SOURCE INFORMATION ->

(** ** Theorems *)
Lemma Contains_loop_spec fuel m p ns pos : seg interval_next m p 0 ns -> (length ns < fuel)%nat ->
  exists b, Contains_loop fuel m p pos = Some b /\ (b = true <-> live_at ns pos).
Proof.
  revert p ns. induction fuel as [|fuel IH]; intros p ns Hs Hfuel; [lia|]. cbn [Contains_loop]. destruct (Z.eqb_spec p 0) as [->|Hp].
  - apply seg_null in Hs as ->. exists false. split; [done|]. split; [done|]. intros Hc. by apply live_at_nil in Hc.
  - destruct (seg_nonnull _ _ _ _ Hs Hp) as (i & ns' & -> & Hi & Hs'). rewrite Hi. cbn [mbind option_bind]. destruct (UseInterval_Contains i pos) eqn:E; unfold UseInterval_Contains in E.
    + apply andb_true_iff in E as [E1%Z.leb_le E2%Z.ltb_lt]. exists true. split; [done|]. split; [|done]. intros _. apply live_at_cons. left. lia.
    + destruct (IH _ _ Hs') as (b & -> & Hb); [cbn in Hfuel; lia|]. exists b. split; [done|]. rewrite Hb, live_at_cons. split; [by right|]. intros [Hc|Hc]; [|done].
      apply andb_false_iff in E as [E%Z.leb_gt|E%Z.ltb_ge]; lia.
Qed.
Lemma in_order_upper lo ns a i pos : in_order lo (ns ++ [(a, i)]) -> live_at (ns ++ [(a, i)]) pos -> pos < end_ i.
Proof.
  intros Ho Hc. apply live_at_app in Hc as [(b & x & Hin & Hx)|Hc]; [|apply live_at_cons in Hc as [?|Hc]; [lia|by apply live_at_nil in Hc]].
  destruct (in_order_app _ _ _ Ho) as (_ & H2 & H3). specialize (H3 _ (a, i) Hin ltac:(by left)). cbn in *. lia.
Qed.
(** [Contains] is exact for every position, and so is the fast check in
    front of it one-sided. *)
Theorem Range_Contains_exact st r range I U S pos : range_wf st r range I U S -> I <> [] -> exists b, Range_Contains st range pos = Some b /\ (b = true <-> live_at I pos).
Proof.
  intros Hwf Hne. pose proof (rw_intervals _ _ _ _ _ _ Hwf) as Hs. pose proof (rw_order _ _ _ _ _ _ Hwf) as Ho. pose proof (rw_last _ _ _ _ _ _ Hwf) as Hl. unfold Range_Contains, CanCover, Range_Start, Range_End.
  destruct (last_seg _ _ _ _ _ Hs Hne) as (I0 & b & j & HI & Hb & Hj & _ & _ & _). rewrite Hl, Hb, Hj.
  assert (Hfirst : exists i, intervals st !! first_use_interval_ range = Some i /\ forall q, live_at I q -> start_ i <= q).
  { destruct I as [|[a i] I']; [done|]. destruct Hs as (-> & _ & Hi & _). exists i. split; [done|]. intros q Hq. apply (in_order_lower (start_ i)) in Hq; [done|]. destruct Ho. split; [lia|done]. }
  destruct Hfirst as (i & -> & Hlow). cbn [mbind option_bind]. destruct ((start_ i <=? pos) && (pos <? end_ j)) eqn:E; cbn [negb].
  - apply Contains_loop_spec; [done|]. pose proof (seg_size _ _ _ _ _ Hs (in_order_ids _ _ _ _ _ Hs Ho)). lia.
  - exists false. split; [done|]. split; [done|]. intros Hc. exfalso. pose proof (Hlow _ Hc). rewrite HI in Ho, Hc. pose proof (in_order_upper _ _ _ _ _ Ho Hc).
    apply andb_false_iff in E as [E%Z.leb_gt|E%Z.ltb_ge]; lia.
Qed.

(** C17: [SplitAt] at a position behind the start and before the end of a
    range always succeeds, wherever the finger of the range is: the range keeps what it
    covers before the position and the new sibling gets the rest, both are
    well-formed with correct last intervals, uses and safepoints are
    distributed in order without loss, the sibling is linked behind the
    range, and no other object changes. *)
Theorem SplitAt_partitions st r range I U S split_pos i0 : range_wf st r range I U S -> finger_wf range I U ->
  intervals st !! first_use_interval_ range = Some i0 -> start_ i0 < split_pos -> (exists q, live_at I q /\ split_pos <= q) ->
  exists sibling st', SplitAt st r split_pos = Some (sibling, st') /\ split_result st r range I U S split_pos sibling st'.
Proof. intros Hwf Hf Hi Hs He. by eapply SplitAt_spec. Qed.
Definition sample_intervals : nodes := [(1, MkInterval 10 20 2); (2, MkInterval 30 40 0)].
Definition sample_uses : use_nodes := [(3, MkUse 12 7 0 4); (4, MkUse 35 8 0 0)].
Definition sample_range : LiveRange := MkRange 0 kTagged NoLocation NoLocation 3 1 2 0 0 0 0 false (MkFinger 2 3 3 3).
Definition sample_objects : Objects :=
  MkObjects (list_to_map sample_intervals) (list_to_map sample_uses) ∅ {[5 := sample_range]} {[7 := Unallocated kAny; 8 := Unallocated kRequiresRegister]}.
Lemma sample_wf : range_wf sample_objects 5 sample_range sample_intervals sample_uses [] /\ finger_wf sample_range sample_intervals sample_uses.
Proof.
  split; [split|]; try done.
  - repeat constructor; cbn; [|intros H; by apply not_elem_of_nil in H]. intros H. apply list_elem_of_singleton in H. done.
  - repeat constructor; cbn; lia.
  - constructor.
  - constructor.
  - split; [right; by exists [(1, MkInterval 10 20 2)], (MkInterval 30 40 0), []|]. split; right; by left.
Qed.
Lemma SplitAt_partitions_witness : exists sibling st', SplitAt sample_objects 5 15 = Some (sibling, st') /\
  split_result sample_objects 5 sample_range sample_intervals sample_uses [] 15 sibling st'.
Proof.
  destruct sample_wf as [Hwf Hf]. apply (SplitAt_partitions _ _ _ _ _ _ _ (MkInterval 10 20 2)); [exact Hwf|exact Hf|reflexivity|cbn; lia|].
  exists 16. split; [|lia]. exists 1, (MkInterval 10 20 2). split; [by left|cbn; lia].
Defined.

TO DO -> Note how many lines in the data above contain "before", then state that number alone.

WRITTEN SOLUTION -> 2